Thank you for this thread, it has been so useful!
In a way I'm glad my GP hasn't referred me for further investigations as the thought of further examinations fills me with dread and I get really embarrassed talking about it.
Have you asked your GP if you can get referred to gynae?
I am really frustrated at the lack of understanding (and compassion, let's face it) that you and velvet girl have experienced. It's just unacceptable that visits to professionals who should be supportive have resulted in these kinds of responses
Thank you so much for all your replies. Finally feel like I'm getting somewhere!
Velvetgirl, yes my GP asked me these exact same questions with the same outcome. Another GP also was prescribing me some other medication for an unrelated issue and said "I normally ask if people are pregnant before prescribing this, but that doesn't apply to disabled people like you does it." I was furious!

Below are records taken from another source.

Lemma read_message_body_with_attachments (message_id details : pystr)
    (message : Message) :
  messages_get svc message_id = Ret message ->
  read_message_body unescape svc message_id false = Ret details ->
  read_message_body unescape svc message_id true
  = (attachments <-
       get_attachment_info (get_or (payload message) empty_payload) ;;
     match attachments with
     | [] => Ret (details ++ nl ++ str "No attachments found." ++ nl)
     | _ =>
         Ret (details ++ nl ++ str "ATTACHMENTS ("
              ++ dec (Z.of_nat (List.length attachments)) ++ str "):" ++ nl
              ++ attachment_lines 1 attachments)
     end).
Proof.
  intros Hm. unfold read_message_body. rewrite Hm. cbn [bind].
  repeat match goal with
         | |- context [header_value ?h ?w ?d] =>
             destruct (header_value h w d); cbn [bind]; [|discriminate]
         end.
  destruct (extract_email_body unescape _); cbn [bind]; [|discriminate].
  intros H; injection H as <-. reflexivity.
Qed.

End ReadMessageFacts.

(** X19.  When the attachment list of a message fails with a
    [KeyError], reading the message with the attachment summary returns
    the error text and nothing of the message, although the same
    message reads well without the summary. *)
Theorem attachment_failure_hides_message
    (unescape : pystr -> pystr) (svc : Services)
    (get_profile : Res (option pystr)) (profile : option pystr)
    (message_id details key : pystr) (message : Message) :
  get_profile = Ret profile ->
  messages_get svc message_id = Ret message ->
  read_message_body unescape svc message_id false = Ret details ->
  get_attachment_info (get_or (payload message) empty_payload)
  = Raise (KeyError key) ->
  gmail_read_message_without_attachments unescape svc get_profile
    message_id false = details
  /\ gmail_read_message_without_attachments unescape svc get_profile
       message_id true
     = str "Error reading message: " ++ exn_str svc (KeyError key).
Proof.
  intros Hp Hm Hd Ha. unfold gmail_read_message_without_attachments.
  rewrite Hp, Hd.
  rewrite (read_message_body_with_attachments _ _ _ _ _ Hm Hd), Ha.
  now split.
Qed.

Lemma attachment_failure_hides_message_witness :
  gmail_read_message_without_attachments unescape_basic
    (one_message untyped_attachment None (fun _ => 0) (fun _ => []))
    (Ret None) (str "m1") true
  = str "Error reading message: error".
Proof.
  apply (attachment_failure_hides_message unescape_basic
           (one_message untyped_attachment None (fun _ => 0) (fun _ => []))
           (Ret None) None (str "m1")
           (message_details (str "m1") (str "No Subject")
              (str "Unknown Sender") (str "Unknown Recipient")
              (str "Unknown Date") (str "No readable text content found."))
           (str "mimeType") (mkMessage (Some untyped_attachment) None));
    reflexivity.
Defined.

So yes, I do need to get a referral to gynae but it's getting there in the first place!
Hoping from this that I can arm myself with information so don't just get fobbed off when I go back. Gill, thanks so much, I've emailed you.
Eve, no mine aren't painful but are incredibly heavy and difficult to manage being in a wheelchair. That is also making me think that other diagnoses need to be ruled out first.
Thanks everyone (hopefully this gets through the moderators haha!)
Bananapancakes99 Could you try and get referred to gynae with heavy periods rather than gynae pain? I've managed to get an emergency neurology referral (GP's can be helpful sometimes) due an allergic reaction to my CP meds and will mention my vaginal tightness when I am there.